Dès sa première apparition, dans "In walked Bud", Rouse affirme avec autorité ses qualités : rondeur du son, netteté du phrasé, fidélité au thème malgré la longueur de son solo. Après un "Blue Monk" assez sage, "Rhythm-a-ning" est pris à un tempo rapide, avec un solo de piano percutant à souhait. Malheureusement la balance n'était pas encore parfaitement réglée, et la section rythmique est trop en retrait, d'où un solo de basse peu audible.
Arrive le tentet, qui ne rate pas son entrée : l’exposition du thème de "Monk’s mood" au piano est parfaite, avec un tempo idéal, des silences et des notes tenues superbes, et l’entrée des cuivres est somptueuse. Suit "Friday the 13th", thème minuscule, sans modulations, répété de façon quasi hypnotique, mais qui donne quand même lieu à de bons soli.

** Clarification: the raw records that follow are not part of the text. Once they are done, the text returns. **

Definition getEnumForPBELocMsgID (pbLocMsgId : Z) : Z :=
  switch E_LOCAPI_UNDEFINED_MSG_ID
  [ case PB_E_LOCAPI_UNDEFINED_MSG_ID E_LOCAPI_UNDEFINED_MSG_ID;
    case PB_E_LOCAPI_CLIENT_REGISTER_MSG_ID E_LOCAPI_CLIENT_REGISTER_MSG_ID;
    case PB_E_LOCAPI_CLIENT_DEREGISTER_MSG_ID E_LOCAPI_CLIENT_DEREGISTER_MSG_ID;
    case PB_E_LOCAPI_CAPABILILTIES_MSG_ID E_LOCAPI_CAPABILILTIES_MSG_ID;
    case PB_E_LOCAPI_HAL_READY_MSG_ID E_LOCAPI_HAL_READY_MSG_ID;
    case PB_E_LOCAPI_START_TRACKING_MSG_ID E_LOCAPI_START_TRACKING_MSG_ID;
    case PB_E_LOCAPI_STOP_TRACKING_MSG_ID E_LOCAPI_STOP_TRACKING_MSG_ID;
    case PB_E_LOCAPI_UPDATE_CALLBACKS_MSG_ID E_LOCAPI_UPDATE_CALLBACKS_MSG_ID;
    case PB_E_LOCAPI_UPDATE_TRACKING_OPTIONS_MSG_ID E_LOCAPI_UPDATE_TRACKING_OPTIONS_MSG_ID;
    case PB_E_LOCAPI_CONTROL_UPDATE_CONFIG_MSG_ID E_LOCAPI_CONTROL_UPDATE_CONFIG_MSG_ID;
    case PB_E_LOCAPI_CONTROL_DELETE_AIDING_DATA_MSG_ID E_LOCAPI_CONTROL_DELETE_AIDING_DATA_MSG_ID;
    case PB_E_LOCAPI_CONTROL_UPDATE_NETWORK_AVAILABILITY_MSG_ID E_LOCAPI_CONTROL_UPDATE_NETWORK_AVAILABILITY_MSG_ID;
    case PB_E_LOCAPI_LOCATION_MSG_ID E_LOCAPI_LOCATION_MSG_ID;
    case PB_E_LOCAPI_LOCATION_INFO_MSG_ID E_LOCAPI_LOCATION_INFO_MSG_ID;
    case PB_E_LOCAPI_SATELLITE_VEHICLE_MSG_ID E_LOCAPI_SATELLITE_VEHICLE_MSG_ID;
    case PB_E_LOCAPI_NMEA_MSG_ID E_LOCAPI_NMEA_MSG_ID;
    case PB_E_LOCAPI_DATA_MSG_ID E_LOCAPI_DATA_MSG_ID;
    case PB_E_LOCAPI_GET_GNSS_ENGERY_CONSUMED_MSG_ID E_LOCAPI_GET_GNSS_ENGERY_CONSUMED_MSG_ID;
    case PB_E_LOCAPI_LOCATION_SYSTEM_INFO_MSG_ID E_LOCAPI_LOCATION_SYSTEM_INFO_MSG_ID;
    case PB_E_LOCAPI_ENGINE_LOCATIONS_INFO_MSG_ID E_LOCAPI_ENGINE_LOCATIONS_INFO_MSG_ID;
    case PB_E_LOCAPI_START_BATCHING_MSG_ID E_LOCAPI_START_BATCHING_MSG_ID;
    case PB_E_LOCAPI_STOP_BATCHING_MSG_ID E_LOCAPI_STOP_BATCHING_MSG_ID;
    case PB_E_LOCAPI_UPDATE_BATCHING_OPTIONS_MSG_ID E_LOCAPI_UPDATE_BATCHING_OPTIONS_MSG_ID;
    case PB_E_LOCAPI_BATCHING_MSG_ID E_LOCAPI_BATCHING_MSG_ID;
    case PB_E_LOCAPI_ADD_GEOFENCES_MSG_ID E_LOCAPI_ADD_GEOFENCES_MSG_ID;
    case PB_E_LOCAPI_REMOVE_GEOFENCES_MSG_ID E_LOCAPI_REMOVE_GEOFENCES_MSG_ID;
    case PB_E_LOCAPI_MODIFY_GEOFENCES_MSG_ID E_LOCAPI_MODIFY_GEOFENCES_MSG_ID;
    case PB_E_LOCAPI_PAUSE_GEOFENCES_MSG_ID E_LOCAPI_PAUSE_GEOFENCES_MSG_ID;
    case PB_E_LOCAPI_RESUME_GEOFENCES_MSG_ID E_LOCAPI_RESUME_GEOFENCES_MSG_ID;
    case PB_E_LOCAPI_GEOFENCE_BREACH_MSG_ID E_LOCAPI_GEOFENCE_BREACH_MSG_ID;
    case PB_E_LOCAPI_MEAS_MSG_ID E_LOCAPI_MEAS_MSG_ID;
    case PB_E_LOCAPI_GET_SINGLE_TERRESTRIAL_POS_REQ_MSG_ID E_LOCAPI_GET_SINGLE_TERRESTRIAL_POS_REQ_MSG_ID;
    case PB_E_LOCAPI_GET_SINGLE_TERRESTRIAL_POS_RESP_MSG_ID E_LOCAPI_GET_SINGLE_TERRESTRIAL_POS_RESP_MSG_ID;
    case PB_E_LOCAPI_PINGTEST_MSG_ID E_LOCAPI_PINGTEST_MSG_ID;
    case PB_E_INTAPI_CONFIG_CONSTRAINTED_TUNC_MSG_ID E_INTAPI_CONFIG_CONSTRAINTED_TUNC_MSG_ID;
    case PB_E_INTAPI_CONFIG_POSITION_ASSISTED_CLOCK_ESTIMATOR_MSG_ID E_INTAPI_CONFIG_POSITION_ASSISTED_CLOCK_ESTIMATOR_MSG_ID;
    case PB_E_INTAPI_CONFIG_SV_CONSTELLATION_MSG_ID E_INTAPI_CONFIG_SV_CONSTELLATION_MSG_ID;
    case PB_E_INTAPI_CONFIG_AIDING_DATA_DELETION_MSG_ID E_INTAPI_CONFIG_AIDING_DATA_DELETION_MSG_ID;
    case PB_E_INTAPI_CONFIG_LEVER_ARM_MSG_ID E_INTAPI_CONFIG_LEVER_ARM_MSG_ID;
    case PB_E_INTAPI_CONFIG_ROBUST_LOCATION_MSG_ID E_INTAPI_CONFIG_ROBUST_LOCATION_MSG_ID;
    case PB_E_INTAPI_CONFIG_MIN_GPS_WEEK_MSG_ID E_INTAPI_CONFIG_MIN_GPS_WEEK_MSG_ID;
    case PB_E_INTAPI_CONFIG_DEAD_RECKONING_ENGINE_MSG_ID E_INTAPI_CONFIG_DEAD_RECKONING_ENGINE_MSG_ID;
    case PB_E_INTAPI_CONFIG_MIN_SV_ELEVATION_MSG_ID E_INTAPI_CONFIG_MIN_SV_ELEVATION_MSG_ID;
    case PB_E_INTAPI_CONFIG_CONSTELLATION_SECONDARY_BAND_MSG_ID E_INTAPI_CONFIG_CONSTELLATION_SECONDARY_BAND_MSG_ID;
    case PB_E_INTAPI_CONFIG_ENGINE_RUN_STATE_MSG_ID E_INTAPI_CONFIG_ENGINE_RUN_STATE_MSG_ID;
    case PB_E_INTAPI_CONFIG_USER_CONSENT_TERRESTRIAL_POSITIONING_MSG_ID E_INTAPI_CONFIG_USER_CONSENT_TERRESTRIAL_POSITIONING_MSG_ID;
    case PB_E_INTAPI_GET_ROBUST_LOCATION_CONFIG_REQ_MSG_ID E_INTAPI_GET_ROBUST_LOCATION_CONFIG_REQ_MSG_ID;
    case PB_E_INTAPI_GET_ROBUST_LOCATION_CONFIG_RESP_MSG_ID E_INTAPI_GET_ROBUST_LOCATION_CONFIG_RESP_MSG_ID;
    case PB_E_INTAPI_GET_MIN_GPS_WEEK_REQ_MSG_ID E_INTAPI_GET_MIN_GPS_WEEK_REQ_MSG_ID;
    case PB_E_INTAPI_GET_MIN_GPS_WEEK_RESP_MSG_ID E_INTAPI_GET_MIN_GPS_WEEK_RESP_MSG_ID;
    case PB_E_INTAPI_GET_MIN_SV_ELEVATION_REQ_MSG_ID E_INTAPI_GET_MIN_SV_ELEVATION_REQ_MSG_ID;
    case PB_E_INTAPI_GET_MIN_SV_ELEVATION_RESP_MSG_ID E_INTAPI_GET_MIN_SV_ELEVATION_RESP_MSG_ID;
    case PB_E_INTAPI_GET_CONSTELLATION_SECONDARY_BAND_CONFIG_REQ_MSG_ID E_INTAPI_GET_CONSTELLATION_SECONDARY_BAND_CONFIG_REQ_MSG_ID;
    case PB_E_INTAPI_GET_CONSTELLATION_SECONDARY_BAND_CONFIG_RESP_MSG_ID E_INTAPI_GET_CONSTELLATION_SECONDARY_BAND_CONFIG_RESP_MSG_ID ] pbLocMsgId.

Definition getEnumForPBLocationError (pbLocErr : Z) : Z :=
  switch LOCATION_ERROR_GENERAL_FAILURE
  [ case PB_LOCATION_ERROR_SUCCESS LOCATION_ERROR_SUCCESS;
    case PB_LOCATION_ERROR_INVALID_PARAMETER LOCATION_ERROR_INVALID_PARAMETER;
    case PB_LOCATION_ERROR_NOT_SUPPORTED LOCATION_ERROR_NOT_SUPPORTED;
    case PB_LOCATION_ERROR_TIMEOUT LOCATION_ERROR_TIMEOUT ] pbLocErr.

Definition getEnumForPBClientType (pbClntTyp : Z) : Z :=
  switch LOCATION_CLIENT_API
  [ case PB_LOCATION_INTEGRATION_API LOCATION_INTEGRATION_API ] pbClntTyp.

Definition getEnumForPBBatchingMode (pbBatchMode : Z) : Z :=
  switch BATCHING_MODE_ROUTINE
  [ case PB_BATCHING_MODE_TRIP BATCHING_MODE_TRIP;
    case PB_BATCHING_MODE_NO_AUTO_REPORT BATCHING_MODE_NO_AUTO_REPORT ] pbBatchMode.

Definition getEnumForPBGnssSuplMode (pbGnssSuplMode : Z) : Z :=
  switch GNSS_SUPL_MODE_STANDALONE
  [ case PB_GNSS_SUPL_MODE_MSB GNSS_SUPL_MODE_MSB;
    case PB_GNSS_SUPL_MODE_MSA GNSS_SUPL_MODE_MSA ] pbGnssSuplMode.

Definition getEnumForPBBatchingStatus (pbBatchStat : Z) : Z :=
  switch BATCHING_STATUS_POSITION_UNAVAILABLE
  [ case PB_BATCHING_STATUS_TRIP_COMPLETED BATCHING_STATUS_TRIP_COMPLETED;
    case PB_BATCHING_STATUS_POSITION_AVAILABE BATCHING_STATUS_POSITION_AVAILABE;
    case PB_BATCHING_STATUS_POSITION_UNAVAILABLE BATCHING_STATUS_POSITION_UNAVAILABLE ] pbBatchStat.

Definition getEnumForPBGnssMeasMultipathIndic (pbGnssMeasMultipathIndic : Z) : Z :=
  switch GNSS_MEASUREMENTS_MULTIPATH_INDICATOR_UNKNOWN
  [ case PB_GNSS_MEASUREMENTS_MULTIPATH_INDICATOR_UNKNOWN GNSS_MEASUREMENTS_MULTIPATH_INDICATOR_UNKNOWN;
    case PB_GNSS_MEASUREMENTS_MULTIPATH_INDICATOR_PRESENT GNSS_MEASUREMENTS_MULTIPATH_INDICATOR_PRESENT;
    case PB_GNSS_MEASUREMENTS_MULTIPATH_INDICATOR_NOT_PRESENT GNSS_MEASUREMENTS_MULTIPATH_INDICATOR_NOT_PRESENT ] pbGnssMeasMultipathIndic.

Definition getEnumForPBLocReliability (pbLocReliability : Z) : Z :=
  switch LOCATION_RELIABILITY_NOT_SET
  [ case PB_LOCATION_RELIABILITY_NOT_SET LOCATION_RELIABILITY_NOT_SET;
    case PB_LOCATION_RELIABILITY_VERY_LOW LOCATION_RELIABILITY_VERY_LOW;
    case PB_LOCATION_RELIABILITY_LOW LOCATION_RELIABILITY_LOW;
    case PB_LOCATION_RELIABILITY_MEDIUM LOCATION_RELIABILITY_MEDIUM;
    case PB_LOCATION_RELIABILITY_HIGH LOCATION_RELIABILITY_HIGH ] pbLocReliability.

Definition getEnumForPBGnssLocSvSystem (pbGnssLocSvSysEnumType : Z) : Z :=
  switch GNSS_LOC_SV_SYSTEM_UNKNOWN
  [ case PB_GNSS_LOC_SV_SYSTEM_INVALID GNSS_LOC_SV_SYSTEM_UNKNOWN;
    case PB_GNSS_LOC_SV_SYSTEM_GPS GNSS_LOC_SV_SYSTEM_GPS;
    case PB_GNSS_LOC_SV_SYSTEM_GALILEO GNSS_LOC_SV_SYSTEM_GALILEO;
    case PB_GNSS_LOC_SV_SYSTEM_SBAS GNSS_LOC_SV_SYSTEM_SBAS;
    case PB_GNSS_LOC_SV_SYSTEM_GLONASS GNSS_LOC_SV_SYSTEM_GLONASS;
    case PB_GNSS_LOC_SV_SYSTEM_BDS GNSS_LOC_SV_SYSTEM_BDS;
    case PB_GNSS_LOC_SV_SYSTEM_QZSS GNSS_LOC_SV_SYSTEM_QZSS;
    case PB_GNSS_LOC_SV_SYSTEM_NAVIC GNSS_LOC_SV_SYSTEM_NAVIC ] pbGnssLocSvSysEnumType.

Definition getEnumForPBLocOutputEngineType (pbLocOpEngType : Z) : Z :=
  switch LOC_OUTPUT_ENGINE_FUSED
  [ case PB_LOC_OUTPUT_ENGINE_FUSED LOC_OUTPUT_ENGINE_FUSED;
    case PB_LOC_OUTPUT_ENGINE_SPE LOC_OUTPUT_ENGINE_SPE;
    case PB_LOC_OUTPUT_ENGINE_PPE LOC_OUTPUT_ENGINE_PPE ] pbLocOpEngType.

Definition getEnumForPBLocEngineRunState (pbLocEngRunState : Z) : Z :=
  switch 0
  [ case PB_LOC_ENGINE_RUN_STATE_PAUSE LOC_ENGINE_RUN_STATE_PAUSE;
    case PB_LOC_ENGINE_RUN_STATE_RESUME LOC_ENGINE_RUN_STATE_RESUME ] pbLocEngRunState.

Definition getPBEnumForLocEngineRunState (locEngineRunState : Z) : Z :=
  switch PB_LOC_ENGINE_RUN_STATE_INVALID
  [ case LOC_ENGINE_RUN_STATE_PAUSE PB_LOC_ENGINE_RUN_STATE_PAUSE;
    case LOC_ENGINE_RUN_STATE_RESUME PB_LOC_ENGINE_RUN_STATE_RESUME ] locEngineRunState.

Definition getTerrestrialTechMaskFromPB (pbTerrestrialTechMask : Z) : Z :=
  set_bits 32 0
  [ bit PB_TERRESTRIAL_TECH_GTP_WWAN TERRESTRIAL_TECH_GTP_WWAN ] pbTerrestrialTechMask.

Definition getPBMaskForTerrestrialTechMask (terrestrialTechMask : Z) : Z :=
  set_bits 32 PB_TERRESTRIAL_TECH_INVALID
  [ bit TERRESTRIAL_TECH_GTP_WWAN PB_TERRESTRIAL_TECH_GTP_WWAN ] terrestrialTechMask.

Definition getGnssSvTypeFromPBGnssLocSvSystemEnumType (pbGnssLocSvSysEnum : Z) : Z :=
  switch GNSS_SV_TYPE_UNKNOWN
  [ case PB_GNSS_LOC_SV_SYSTEM_GPS GNSS_SV_TYPE_GPS;
    case PB_GNSS_LOC_SV_SYSTEM_GALILEO GNSS_SV_TYPE_GALILEO;
    case PB_GNSS_LOC_SV_SYSTEM_SBAS GNSS_SV_TYPE_SBAS;
    case PB_GNSS_LOC_SV_SYSTEM_GLONASS GNSS_SV_TYPE_GLONASS;
    case PB_GNSS_LOC_SV_SYSTEM_BDS GNSS_SV_TYPE_BEIDOU;
    case PB_GNSS_LOC_SV_SYSTEM_QZSS GNSS_SV_TYPE_QZSS;
    case PB_GNSS_LOC_SV_SYSTEM_NAVIC GNSS_SV_TYPE_NAVIC ] pbGnssLocSvSysEnum.

Definition getPBEnumForELocMsgID (eLocMsgId : Z) : Z :=
  switch PB_E_LOCAPI_UNDEFINED_MSG_ID
  [ case E_LOCAPI_CLIENT_REGISTER_MSG_ID PB_E_LOCAPI_CLIENT_REGISTER_MSG_ID;
    case E_LOCAPI_CLIENT_DEREGISTER_MSG_ID PB_E_LOCAPI_CLIENT_DEREGISTER_MSG_ID;
    case E_LOCAPI_CAPABILILTIES_MSG_ID PB_E_LOCAPI_CAPABILILTIES_MSG_ID;
    case E_LOCAPI_HAL_READY_MSG_ID PB_E_LOCAPI_HAL_READY_MSG_ID;
    case E_LOCAPI_START_TRACKING_MSG_ID PB_E_LOCAPI_START_TRACKING_MSG_ID;
    case E_LOCAPI_STOP_TRACKING_MSG_ID PB_E_LOCAPI_STOP_TRACKING_MSG_ID;
    case E_LOCAPI_UPDATE_CALLBACKS_MSG_ID PB_E_LOCAPI_UPDATE_CALLBACKS_MSG_ID;
    case E_LOCAPI_UPDATE_TRACKING_OPTIONS_MSG_ID PB_E_LOCAPI_UPDATE_TRACKING_OPTIONS_MSG_ID;
    case E_LOCAPI_CONTROL_UPDATE_CONFIG_MSG_ID PB_E_LOCAPI_CONTROL_UPDATE_CONFIG_MSG_ID;
    case E_LOCAPI_CONTROL_DELETE_AIDING_DATA_MSG_ID PB_E_LOCAPI_CONTROL_DELETE_AIDING_DATA_MSG_ID;
    case E_LOCAPI_CONTROL_UPDATE_NETWORK_AVAILABILITY_MSG_ID PB_E_LOCAPI_CONTROL_UPDATE_NETWORK_AVAILABILITY_MSG_ID;
    case E_LOCAPI_LOCATION_MSG_ID PB_E_LOCAPI_LOCATION_MSG_ID;
    case E_LOCAPI_LOCATION_INFO_MSG_ID PB_E_LOCAPI_LOCATION_INFO_MSG_ID;
    case E_LOCAPI_SATELLITE_VEHICLE_MSG_ID PB_E_LOCAPI_SATELLITE_VEHICLE_MSG_ID;
    case E_LOCAPI_NMEA_MSG_ID PB_E_LOCAPI_NMEA_MSG_ID;
    case E_LOCAPI_DATA_MSG_ID PB_E_LOCAPI_DATA_MSG_ID;
    case E_LOCAPI_GET_GNSS_ENGERY_CONSUMED_MSG_ID PB_E_LOCAPI_GET_GNSS_ENGERY_CONSUMED_MSG_ID;
    case E_LOCAPI_LOCATION_SYSTEM_INFO_MSG_ID PB_E_LOCAPI_LOCATION_SYSTEM_INFO_MSG_ID;
    case E_LOCAPI_ENGINE_LOCATIONS_INFO_MSG_ID PB_E_LOCAPI_ENGINE_LOCATIONS_INFO_MSG_ID;
    case E_LOCAPI_START_BATCHING_MSG_ID PB_E_LOCAPI_START_BATCHING_MSG_ID;
    case E_LOCAPI_STOP_BATCHING_MSG_ID PB_E_LOCAPI_STOP_BATCHING_MSG_ID;
    case E_LOCAPI_UPDATE_BATCHING_OPTIONS_MSG_ID PB_E_LOCAPI_UPDATE_BATCHING_OPTIONS_MSG_ID;
    case E_LOCAPI_BATCHING_MSG_ID PB_E_LOCAPI_BATCHING_MSG_ID;
    case E_LOCAPI_ADD_GEOFENCES_MSG_ID PB_E_LOCAPI_ADD_GEOFENCES_MSG_ID;
    case E_LOCAPI_REMOVE_GEOFENCES_MSG_ID PB_E_LOCAPI_REMOVE_GEOFENCES_MSG_ID;
    case E_LOCAPI_MODIFY_GEOFENCES_MSG_ID PB_E_LOCAPI_MODIFY_GEOFENCES_MSG_ID;
    case E_LOCAPI_PAUSE_GEOFENCES_MSG_ID PB_E_LOCAPI_PAUSE_GEOFENCES_MSG_ID;
    case E_LOCAPI_RESUME_GEOFENCES_MSG_ID PB_E_LOCAPI_RESUME_GEOFENCES_MSG_ID;
    case E_LOCAPI_GEOFENCE_BREACH_MSG_ID PB_E_LOCAPI_GEOFENCE_BREACH_MSG_ID;
    case E_LOCAPI_MEAS_MSG_ID PB_E_LOCAPI_MEAS_MSG_ID;
    case E_LOCAPI_GET_SINGLE_TERRESTRIAL_POS_REQ_MSG_ID PB_E_LOCAPI_GET_SINGLE_TERRESTRIAL_POS_REQ_MSG_ID;
    case E_LOCAPI_GET_SINGLE_TERRESTRIAL_POS_RESP_MSG_ID PB_E_LOCAPI_GET_SINGLE_TERRESTRIAL_POS_RESP_MSG_ID;
    case E_LOCAPI_PINGTEST_MSG_ID PB_E_LOCAPI_PINGTEST_MSG_ID;
    case E_INTAPI_CONFIG_CONSTRAINTED_TUNC_MSG_ID PB_E_INTAPI_CONFIG_CONSTRAINTED_TUNC_MSG_ID;
    case E_INTAPI_CONFIG_POSITION_ASSISTED_CLOCK_ESTIMATOR_MSG_ID PB_E_INTAPI_CONFIG_POSITION_ASSISTED_CLOCK_ESTIMATOR_MSG_ID;
    case E_INTAPI_CONFIG_SV_CONSTELLATION_MSG_ID PB_E_INTAPI_CONFIG_SV_CONSTELLATION_MSG_ID;
    case E_INTAPI_CONFIG_AIDING_DATA_DELETION_MSG_ID PB_E_INTAPI_CONFIG_AIDING_DATA_DELETION_MSG_ID;
    case E_INTAPI_CONFIG_LEVER_ARM_MSG_ID PB_E_INTAPI_CONFIG_LEVER_ARM_MSG_ID;
    case E_INTAPI_CONFIG_ROBUST_LOCATION_MSG_ID PB_E_INTAPI_CONFIG_ROBUST_LOCATION_MSG_ID;
    case E_INTAPI_CONFIG_MIN_GPS_WEEK_MSG_ID PB_E_INTAPI_CONFIG_MIN_GPS_WEEK_MSG_ID;
    case E_INTAPI_CONFIG_DEAD_RECKONING_ENGINE_MSG_ID PB_E_INTAPI_CONFIG_DEAD_RECKONING_ENGINE_MSG_ID;
    case E_INTAPI_CONFIG_MIN_SV_ELEVATION_MSG_ID PB_E_INTAPI_CONFIG_MIN_SV_ELEVATION_MSG_ID;
    case E_INTAPI_CONFIG_CONSTELLATION_SECONDARY_BAND_MSG_ID PB_E_INTAPI_CONFIG_CONSTELLATION_SECONDARY_BAND_MSG_ID;
    case E_INTAPI_CONFIG_ENGINE_RUN_STATE_MSG_ID PB_E_INTAPI_CONFIG_ENGINE_RUN_STATE_MSG_ID;
    case E_INTAPI_CONFIG_USER_CONSENT_TERRESTRIAL_POSITIONING_MSG_ID PB_E_INTAPI_CONFIG_USER_CONSENT_TERRESTRIAL_POSITIONING_MSG_ID;
    case E_INTAPI_GET_ROBUST_LOCATION_CONFIG_REQ_MSG_ID PB_E_INTAPI_GET_ROBUST_LOCATION_CONFIG_REQ_MSG_ID;
    case E_INTAPI_GET_ROBUST_LOCATION_CONFIG_RESP_MSG_ID PB_E_INTAPI_GET_ROBUST_LOCATION_CONFIG_RESP_MSG_ID;
    case E_INTAPI_GET_MIN_GPS_WEEK_REQ_MSG_ID PB_E_INTAPI_GET_MIN_GPS_WEEK_REQ_MSG_ID;
    case E_INTAPI_GET_MIN_GPS_WEEK_RESP_MSG_ID PB_E_INTAPI_GET_MIN_GPS_WEEK_RESP_MSG_ID;
    case E_INTAPI_GET_MIN_SV_ELEVATION_REQ_MSG_ID PB_E_INTAPI_GET_MIN_SV_ELEVATION_REQ_MSG_ID;
    case E_INTAPI_GET_MIN_SV_ELEVATION_RESP_MSG_ID PB_E_INTAPI_GET_MIN_SV_ELEVATION_RESP_MSG_ID;
    case E_INTAPI_GET_CONSTELLATION_SECONDARY_BAND_CONFIG_REQ_MSG_ID PB_E_INTAPI_GET_CONSTELLATION_SECONDARY_BAND_CONFIG_REQ_MSG_ID;
    case E_INTAPI_GET_CONSTELLATION_SECONDARY_BAND_CONFIG_RESP_MSG_ID PB_E_INTAPI_GET_CONSTELLATION_SECONDARY_BAND_CONFIG_RESP_MSG_ID ] eLocMsgId.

"Little Rootie Tootie", peut-être le "clou" de la soirée, avec de beaux tutti de cuivres, fera l'objet d'un bis qui contient un solo de trompette nettement meilleur que dans la première prise. Avec "Off minor", la tension retombe un peu, mais "Thelonious", thème sur une note répétée qui ne se prête guère au développement, offre un très bon solo de piano rythmique, sur un tempo vif. Enfin, "Crepuscule with Nellie", un des morceaux de jazz les plus magiques jamais composés, est présenté ici dans une version mémorable, la plus belle de toute la discographie de Monk.